# Assigned task:
Once you find the line with "(** ** Press, drag, release *)" in the entries below, return exactly every line from it through the line with "link stored on".

(Extracted entries Opens)

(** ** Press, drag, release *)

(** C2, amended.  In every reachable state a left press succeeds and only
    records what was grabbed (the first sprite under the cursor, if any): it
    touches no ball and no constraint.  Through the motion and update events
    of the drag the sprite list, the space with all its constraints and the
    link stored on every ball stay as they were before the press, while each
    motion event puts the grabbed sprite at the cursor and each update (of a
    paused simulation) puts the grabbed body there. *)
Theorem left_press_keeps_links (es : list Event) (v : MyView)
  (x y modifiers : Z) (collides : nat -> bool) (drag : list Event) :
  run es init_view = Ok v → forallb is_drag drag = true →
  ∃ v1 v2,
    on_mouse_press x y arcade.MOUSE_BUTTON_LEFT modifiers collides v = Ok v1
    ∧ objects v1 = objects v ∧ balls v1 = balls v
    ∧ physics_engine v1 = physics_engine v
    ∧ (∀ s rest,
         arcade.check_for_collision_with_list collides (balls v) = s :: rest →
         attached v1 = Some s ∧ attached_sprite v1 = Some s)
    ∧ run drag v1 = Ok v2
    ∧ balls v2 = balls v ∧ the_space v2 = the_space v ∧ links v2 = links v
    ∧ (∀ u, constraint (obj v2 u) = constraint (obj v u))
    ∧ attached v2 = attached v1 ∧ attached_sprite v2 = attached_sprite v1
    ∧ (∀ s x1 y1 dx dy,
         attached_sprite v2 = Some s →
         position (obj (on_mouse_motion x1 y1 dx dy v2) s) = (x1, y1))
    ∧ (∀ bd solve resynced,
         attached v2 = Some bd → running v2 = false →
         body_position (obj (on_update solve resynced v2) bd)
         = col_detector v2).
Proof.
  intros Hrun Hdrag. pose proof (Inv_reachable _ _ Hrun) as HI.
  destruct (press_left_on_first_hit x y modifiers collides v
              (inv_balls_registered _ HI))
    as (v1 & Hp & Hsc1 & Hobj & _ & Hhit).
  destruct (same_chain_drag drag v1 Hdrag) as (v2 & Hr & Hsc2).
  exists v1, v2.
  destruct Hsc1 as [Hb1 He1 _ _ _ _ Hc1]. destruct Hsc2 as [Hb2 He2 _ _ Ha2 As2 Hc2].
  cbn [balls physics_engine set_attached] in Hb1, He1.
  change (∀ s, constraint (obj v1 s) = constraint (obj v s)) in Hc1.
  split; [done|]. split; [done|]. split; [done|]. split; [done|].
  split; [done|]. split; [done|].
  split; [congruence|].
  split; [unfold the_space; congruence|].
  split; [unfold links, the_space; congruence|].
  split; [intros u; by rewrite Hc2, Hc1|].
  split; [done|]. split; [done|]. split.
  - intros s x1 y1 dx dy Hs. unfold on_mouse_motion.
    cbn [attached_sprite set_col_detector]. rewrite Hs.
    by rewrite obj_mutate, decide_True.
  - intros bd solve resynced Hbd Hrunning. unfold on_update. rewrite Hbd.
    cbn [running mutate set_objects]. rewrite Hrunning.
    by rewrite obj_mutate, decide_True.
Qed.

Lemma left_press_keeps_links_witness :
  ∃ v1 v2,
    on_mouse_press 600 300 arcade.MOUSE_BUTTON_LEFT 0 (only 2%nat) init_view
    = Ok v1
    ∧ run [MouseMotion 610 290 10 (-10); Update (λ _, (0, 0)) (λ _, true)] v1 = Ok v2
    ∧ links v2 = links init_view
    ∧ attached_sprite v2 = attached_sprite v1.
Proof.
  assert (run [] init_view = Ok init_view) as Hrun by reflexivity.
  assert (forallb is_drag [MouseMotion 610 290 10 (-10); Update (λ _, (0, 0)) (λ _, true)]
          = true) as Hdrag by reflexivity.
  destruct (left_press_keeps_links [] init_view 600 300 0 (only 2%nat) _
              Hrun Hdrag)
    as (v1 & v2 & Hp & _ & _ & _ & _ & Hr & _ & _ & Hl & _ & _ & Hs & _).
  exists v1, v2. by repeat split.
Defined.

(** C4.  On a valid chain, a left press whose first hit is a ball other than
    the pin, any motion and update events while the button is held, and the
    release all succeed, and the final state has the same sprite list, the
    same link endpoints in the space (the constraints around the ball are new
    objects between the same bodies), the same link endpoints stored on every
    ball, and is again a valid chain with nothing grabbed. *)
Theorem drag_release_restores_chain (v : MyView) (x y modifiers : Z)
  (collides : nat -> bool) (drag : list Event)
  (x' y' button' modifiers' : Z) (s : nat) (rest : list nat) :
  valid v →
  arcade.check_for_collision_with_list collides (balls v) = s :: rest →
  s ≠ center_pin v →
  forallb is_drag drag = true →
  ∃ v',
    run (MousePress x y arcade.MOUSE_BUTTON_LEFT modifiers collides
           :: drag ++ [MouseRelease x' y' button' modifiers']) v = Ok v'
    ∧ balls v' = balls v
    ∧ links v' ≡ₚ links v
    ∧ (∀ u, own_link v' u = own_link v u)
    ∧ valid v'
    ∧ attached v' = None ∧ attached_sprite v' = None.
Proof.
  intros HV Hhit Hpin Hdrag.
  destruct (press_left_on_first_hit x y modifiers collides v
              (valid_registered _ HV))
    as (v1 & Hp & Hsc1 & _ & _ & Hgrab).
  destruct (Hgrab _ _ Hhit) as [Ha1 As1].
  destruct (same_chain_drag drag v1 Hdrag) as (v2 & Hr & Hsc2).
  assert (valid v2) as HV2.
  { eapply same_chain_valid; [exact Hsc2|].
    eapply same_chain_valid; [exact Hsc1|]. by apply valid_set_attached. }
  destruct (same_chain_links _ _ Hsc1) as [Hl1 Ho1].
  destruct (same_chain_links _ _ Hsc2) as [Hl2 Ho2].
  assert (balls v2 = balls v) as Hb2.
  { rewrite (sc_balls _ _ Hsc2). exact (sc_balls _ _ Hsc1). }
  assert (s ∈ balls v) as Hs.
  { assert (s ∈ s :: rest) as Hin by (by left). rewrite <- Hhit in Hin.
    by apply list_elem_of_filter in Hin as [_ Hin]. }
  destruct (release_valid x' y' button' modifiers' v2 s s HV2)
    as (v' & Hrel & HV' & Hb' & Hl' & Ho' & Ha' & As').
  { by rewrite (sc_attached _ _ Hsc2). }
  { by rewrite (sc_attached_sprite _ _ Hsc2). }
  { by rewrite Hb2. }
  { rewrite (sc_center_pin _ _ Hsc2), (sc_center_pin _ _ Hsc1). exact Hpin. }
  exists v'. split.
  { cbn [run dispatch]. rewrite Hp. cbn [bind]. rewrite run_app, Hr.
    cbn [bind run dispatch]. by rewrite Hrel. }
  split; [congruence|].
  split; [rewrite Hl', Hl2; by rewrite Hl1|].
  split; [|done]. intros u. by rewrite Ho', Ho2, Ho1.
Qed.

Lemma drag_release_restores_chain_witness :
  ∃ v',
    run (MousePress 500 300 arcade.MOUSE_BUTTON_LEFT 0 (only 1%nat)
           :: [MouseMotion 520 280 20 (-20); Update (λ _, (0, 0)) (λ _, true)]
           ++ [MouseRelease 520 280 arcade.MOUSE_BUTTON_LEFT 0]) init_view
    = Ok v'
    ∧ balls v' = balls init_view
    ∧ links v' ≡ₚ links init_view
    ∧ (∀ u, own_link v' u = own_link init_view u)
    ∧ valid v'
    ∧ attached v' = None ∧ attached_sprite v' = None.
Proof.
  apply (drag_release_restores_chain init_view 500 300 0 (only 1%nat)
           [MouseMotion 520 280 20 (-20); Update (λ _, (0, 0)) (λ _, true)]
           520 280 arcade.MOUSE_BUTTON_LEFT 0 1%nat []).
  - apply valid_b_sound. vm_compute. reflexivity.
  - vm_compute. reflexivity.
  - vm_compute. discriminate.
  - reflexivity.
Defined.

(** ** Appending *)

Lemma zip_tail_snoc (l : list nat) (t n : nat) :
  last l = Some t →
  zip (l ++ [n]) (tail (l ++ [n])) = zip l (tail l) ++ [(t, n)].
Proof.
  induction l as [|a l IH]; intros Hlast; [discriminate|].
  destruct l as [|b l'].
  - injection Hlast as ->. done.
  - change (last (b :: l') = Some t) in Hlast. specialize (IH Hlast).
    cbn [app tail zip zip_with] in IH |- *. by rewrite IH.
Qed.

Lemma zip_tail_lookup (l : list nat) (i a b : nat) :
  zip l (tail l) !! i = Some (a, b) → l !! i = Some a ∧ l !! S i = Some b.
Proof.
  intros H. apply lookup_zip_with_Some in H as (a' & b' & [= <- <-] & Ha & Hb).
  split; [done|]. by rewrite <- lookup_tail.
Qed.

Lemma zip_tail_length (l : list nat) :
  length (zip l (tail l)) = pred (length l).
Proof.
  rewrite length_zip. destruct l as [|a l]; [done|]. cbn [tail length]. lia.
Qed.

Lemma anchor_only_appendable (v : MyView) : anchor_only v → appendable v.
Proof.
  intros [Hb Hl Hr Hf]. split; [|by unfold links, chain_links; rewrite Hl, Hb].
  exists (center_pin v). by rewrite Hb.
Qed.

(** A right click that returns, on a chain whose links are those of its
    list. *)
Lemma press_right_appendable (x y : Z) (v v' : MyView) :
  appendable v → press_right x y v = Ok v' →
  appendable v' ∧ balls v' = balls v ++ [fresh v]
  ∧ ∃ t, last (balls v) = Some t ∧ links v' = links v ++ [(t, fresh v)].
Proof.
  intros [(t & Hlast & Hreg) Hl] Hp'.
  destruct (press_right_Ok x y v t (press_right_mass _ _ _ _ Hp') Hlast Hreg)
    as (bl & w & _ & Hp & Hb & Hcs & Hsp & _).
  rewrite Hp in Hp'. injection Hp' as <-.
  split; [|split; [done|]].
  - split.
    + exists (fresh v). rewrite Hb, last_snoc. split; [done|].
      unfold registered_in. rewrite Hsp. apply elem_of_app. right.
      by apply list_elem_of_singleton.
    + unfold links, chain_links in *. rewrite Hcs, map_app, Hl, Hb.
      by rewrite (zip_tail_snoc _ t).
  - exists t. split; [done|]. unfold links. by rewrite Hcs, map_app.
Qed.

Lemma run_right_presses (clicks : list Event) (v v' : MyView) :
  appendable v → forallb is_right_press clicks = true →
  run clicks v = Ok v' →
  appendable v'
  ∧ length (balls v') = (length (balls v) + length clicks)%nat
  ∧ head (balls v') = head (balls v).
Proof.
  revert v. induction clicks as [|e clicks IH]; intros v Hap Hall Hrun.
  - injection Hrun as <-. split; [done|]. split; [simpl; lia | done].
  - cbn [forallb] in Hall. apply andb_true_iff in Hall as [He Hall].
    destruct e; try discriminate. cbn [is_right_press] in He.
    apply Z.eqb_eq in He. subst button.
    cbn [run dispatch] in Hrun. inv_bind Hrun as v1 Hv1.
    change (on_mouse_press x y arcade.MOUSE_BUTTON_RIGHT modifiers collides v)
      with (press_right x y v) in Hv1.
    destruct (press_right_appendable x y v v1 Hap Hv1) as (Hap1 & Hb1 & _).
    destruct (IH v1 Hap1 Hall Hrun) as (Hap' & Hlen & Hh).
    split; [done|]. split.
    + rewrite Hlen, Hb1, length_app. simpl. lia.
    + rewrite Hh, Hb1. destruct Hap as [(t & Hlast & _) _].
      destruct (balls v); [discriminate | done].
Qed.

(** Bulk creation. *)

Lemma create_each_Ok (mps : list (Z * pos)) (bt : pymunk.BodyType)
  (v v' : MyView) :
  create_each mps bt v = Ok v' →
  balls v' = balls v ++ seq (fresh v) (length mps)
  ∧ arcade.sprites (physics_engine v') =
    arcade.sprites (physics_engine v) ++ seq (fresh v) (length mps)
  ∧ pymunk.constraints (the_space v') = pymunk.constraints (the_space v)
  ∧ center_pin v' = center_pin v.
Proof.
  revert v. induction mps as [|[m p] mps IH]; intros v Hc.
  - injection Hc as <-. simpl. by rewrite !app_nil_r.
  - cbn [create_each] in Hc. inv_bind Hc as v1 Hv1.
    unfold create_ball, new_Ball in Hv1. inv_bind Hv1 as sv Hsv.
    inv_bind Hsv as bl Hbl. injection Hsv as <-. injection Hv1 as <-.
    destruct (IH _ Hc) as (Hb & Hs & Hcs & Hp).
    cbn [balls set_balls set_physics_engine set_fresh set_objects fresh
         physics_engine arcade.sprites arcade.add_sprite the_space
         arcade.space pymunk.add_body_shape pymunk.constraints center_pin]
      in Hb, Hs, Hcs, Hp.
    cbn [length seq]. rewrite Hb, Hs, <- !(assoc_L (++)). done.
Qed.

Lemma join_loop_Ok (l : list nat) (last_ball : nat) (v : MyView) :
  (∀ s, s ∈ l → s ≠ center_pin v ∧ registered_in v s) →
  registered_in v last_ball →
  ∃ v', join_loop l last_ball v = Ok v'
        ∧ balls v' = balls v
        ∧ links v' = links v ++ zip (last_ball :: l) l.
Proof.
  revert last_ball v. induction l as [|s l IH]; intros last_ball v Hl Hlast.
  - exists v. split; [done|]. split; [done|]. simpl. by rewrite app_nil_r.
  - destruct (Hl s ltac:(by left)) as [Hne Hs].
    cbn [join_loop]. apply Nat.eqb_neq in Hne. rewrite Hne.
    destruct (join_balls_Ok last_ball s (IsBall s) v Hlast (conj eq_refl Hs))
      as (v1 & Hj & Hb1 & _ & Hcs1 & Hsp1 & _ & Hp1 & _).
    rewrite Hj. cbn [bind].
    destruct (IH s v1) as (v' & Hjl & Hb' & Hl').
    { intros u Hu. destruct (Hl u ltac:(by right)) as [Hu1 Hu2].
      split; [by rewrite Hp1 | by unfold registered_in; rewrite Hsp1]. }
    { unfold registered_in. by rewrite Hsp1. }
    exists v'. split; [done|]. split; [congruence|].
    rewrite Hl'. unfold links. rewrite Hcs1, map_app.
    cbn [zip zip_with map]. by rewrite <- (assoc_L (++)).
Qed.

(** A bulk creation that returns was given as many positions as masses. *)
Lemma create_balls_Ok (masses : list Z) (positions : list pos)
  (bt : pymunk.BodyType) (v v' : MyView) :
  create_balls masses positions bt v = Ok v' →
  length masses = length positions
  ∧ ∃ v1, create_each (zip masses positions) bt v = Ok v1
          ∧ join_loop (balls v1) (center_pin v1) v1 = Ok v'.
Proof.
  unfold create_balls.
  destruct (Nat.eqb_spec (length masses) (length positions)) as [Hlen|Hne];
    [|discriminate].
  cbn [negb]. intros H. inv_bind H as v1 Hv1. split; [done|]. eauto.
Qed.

(Extracted entries Closes)
(Extracted entries Opens)

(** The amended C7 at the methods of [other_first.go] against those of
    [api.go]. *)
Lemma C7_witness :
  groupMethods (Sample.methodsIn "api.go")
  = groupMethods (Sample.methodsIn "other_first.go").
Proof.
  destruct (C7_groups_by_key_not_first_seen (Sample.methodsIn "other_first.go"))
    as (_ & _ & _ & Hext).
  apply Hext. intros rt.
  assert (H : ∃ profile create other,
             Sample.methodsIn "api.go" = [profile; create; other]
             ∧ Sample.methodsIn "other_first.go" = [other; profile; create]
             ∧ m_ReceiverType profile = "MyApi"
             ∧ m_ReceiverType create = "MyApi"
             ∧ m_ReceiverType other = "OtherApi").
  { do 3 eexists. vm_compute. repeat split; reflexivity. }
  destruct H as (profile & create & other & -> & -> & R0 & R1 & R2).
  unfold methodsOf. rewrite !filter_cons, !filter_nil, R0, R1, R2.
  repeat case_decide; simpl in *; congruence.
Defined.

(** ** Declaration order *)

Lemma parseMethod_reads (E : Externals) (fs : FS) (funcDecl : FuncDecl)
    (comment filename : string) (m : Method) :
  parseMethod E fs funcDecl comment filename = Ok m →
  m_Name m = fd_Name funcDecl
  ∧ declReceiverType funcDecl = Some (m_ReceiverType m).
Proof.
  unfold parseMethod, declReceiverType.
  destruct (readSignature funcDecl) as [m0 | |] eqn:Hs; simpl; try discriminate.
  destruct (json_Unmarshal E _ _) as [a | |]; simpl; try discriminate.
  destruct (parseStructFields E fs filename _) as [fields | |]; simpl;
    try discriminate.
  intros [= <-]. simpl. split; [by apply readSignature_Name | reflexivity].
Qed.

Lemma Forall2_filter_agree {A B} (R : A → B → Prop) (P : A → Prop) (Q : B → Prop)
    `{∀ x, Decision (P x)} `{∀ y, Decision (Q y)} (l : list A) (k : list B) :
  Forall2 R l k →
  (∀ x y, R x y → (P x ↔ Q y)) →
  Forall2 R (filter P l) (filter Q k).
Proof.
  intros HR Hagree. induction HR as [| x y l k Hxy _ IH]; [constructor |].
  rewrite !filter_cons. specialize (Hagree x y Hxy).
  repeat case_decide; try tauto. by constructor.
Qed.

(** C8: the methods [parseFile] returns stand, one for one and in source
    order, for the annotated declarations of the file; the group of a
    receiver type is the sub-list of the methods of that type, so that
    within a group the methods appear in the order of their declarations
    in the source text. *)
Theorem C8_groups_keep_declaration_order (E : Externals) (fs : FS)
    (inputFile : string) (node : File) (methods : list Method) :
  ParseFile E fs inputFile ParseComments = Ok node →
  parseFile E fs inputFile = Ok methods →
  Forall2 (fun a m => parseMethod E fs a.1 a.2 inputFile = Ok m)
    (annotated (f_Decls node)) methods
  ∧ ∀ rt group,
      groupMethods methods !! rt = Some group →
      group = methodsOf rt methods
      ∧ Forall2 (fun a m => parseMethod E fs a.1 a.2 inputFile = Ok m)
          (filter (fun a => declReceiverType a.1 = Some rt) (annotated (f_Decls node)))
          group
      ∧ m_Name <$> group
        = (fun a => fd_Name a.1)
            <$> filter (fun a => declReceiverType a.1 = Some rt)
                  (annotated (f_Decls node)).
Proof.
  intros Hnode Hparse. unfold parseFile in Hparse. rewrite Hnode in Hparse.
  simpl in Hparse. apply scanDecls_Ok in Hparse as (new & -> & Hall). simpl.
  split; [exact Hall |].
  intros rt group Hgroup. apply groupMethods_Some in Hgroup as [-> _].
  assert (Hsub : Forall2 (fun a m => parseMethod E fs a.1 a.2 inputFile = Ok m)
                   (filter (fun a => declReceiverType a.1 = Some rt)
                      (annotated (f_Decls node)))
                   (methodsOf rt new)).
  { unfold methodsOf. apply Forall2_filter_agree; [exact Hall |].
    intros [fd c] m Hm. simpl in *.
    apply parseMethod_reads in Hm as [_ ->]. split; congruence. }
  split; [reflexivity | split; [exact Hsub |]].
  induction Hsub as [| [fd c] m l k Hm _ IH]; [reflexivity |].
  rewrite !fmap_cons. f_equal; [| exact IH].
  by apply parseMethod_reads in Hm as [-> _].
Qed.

(Extracted entries Closes)
(Extracted entries Opens)

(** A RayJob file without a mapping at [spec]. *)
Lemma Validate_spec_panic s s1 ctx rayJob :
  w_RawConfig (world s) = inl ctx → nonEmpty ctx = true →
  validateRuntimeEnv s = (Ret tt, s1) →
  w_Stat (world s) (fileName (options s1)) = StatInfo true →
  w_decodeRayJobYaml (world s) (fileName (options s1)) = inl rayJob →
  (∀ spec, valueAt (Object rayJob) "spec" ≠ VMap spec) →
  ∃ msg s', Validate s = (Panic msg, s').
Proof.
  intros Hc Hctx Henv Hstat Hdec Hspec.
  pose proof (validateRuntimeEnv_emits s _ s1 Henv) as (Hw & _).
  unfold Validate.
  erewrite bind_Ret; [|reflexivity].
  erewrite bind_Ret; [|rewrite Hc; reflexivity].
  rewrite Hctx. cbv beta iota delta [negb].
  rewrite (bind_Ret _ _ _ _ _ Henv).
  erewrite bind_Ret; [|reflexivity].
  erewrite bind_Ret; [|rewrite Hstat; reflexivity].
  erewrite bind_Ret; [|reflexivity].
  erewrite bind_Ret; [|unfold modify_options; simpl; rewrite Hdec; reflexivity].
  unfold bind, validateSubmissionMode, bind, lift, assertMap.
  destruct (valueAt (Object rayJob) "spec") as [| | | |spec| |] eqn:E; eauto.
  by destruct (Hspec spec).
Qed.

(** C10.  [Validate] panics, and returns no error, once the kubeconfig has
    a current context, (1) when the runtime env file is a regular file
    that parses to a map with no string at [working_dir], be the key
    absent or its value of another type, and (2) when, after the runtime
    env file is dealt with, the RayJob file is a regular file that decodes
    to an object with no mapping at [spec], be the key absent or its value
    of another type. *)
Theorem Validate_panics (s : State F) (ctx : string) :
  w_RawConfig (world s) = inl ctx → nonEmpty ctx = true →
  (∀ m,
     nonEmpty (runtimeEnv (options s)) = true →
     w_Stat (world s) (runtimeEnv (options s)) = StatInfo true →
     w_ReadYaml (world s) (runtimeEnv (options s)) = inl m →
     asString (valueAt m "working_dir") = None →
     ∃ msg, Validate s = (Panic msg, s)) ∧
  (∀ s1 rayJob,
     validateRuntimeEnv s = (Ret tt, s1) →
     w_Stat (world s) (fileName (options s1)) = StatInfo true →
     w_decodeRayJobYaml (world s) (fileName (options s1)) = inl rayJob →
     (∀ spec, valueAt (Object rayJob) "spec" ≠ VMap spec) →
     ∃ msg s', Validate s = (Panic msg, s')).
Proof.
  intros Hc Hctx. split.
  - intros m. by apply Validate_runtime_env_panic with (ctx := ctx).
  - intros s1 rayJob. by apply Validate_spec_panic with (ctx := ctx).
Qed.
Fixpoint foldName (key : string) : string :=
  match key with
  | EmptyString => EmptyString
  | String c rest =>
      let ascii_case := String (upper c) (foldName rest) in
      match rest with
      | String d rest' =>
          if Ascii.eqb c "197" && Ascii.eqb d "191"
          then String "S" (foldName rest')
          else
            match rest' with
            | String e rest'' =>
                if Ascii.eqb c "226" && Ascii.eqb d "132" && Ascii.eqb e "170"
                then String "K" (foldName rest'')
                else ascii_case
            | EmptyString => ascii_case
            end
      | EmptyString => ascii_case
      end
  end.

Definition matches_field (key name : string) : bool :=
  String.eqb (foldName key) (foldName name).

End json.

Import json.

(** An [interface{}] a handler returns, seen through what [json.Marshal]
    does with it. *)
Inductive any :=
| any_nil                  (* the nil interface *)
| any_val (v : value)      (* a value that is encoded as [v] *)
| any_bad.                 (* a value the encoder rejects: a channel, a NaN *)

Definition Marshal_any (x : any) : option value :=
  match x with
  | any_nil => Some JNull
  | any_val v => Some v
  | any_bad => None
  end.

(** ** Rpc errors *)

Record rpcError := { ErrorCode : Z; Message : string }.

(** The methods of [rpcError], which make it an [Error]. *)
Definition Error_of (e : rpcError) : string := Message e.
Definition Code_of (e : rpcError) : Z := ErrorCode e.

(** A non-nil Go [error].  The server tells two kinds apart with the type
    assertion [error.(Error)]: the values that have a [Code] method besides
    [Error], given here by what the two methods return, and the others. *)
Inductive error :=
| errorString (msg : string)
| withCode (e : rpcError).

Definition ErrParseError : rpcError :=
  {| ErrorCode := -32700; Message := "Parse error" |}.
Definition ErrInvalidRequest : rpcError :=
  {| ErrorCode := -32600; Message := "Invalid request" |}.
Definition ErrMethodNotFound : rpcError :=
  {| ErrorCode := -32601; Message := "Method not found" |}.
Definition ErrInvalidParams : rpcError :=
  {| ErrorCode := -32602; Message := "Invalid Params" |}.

(Extracted entries Closes)

# Finished exercise:
(** ** Press, drag, release *)

(** C2, amended.  In every reachable state a left press succeeds and only
    records what was grabbed (the first sprite under the cursor, if any): it
    touches no ball and no constraint.  Through the motion and update events
    of the drag the sprite list, the space with all its constraints and the
    link stored on every ball stay as they were before the press, while each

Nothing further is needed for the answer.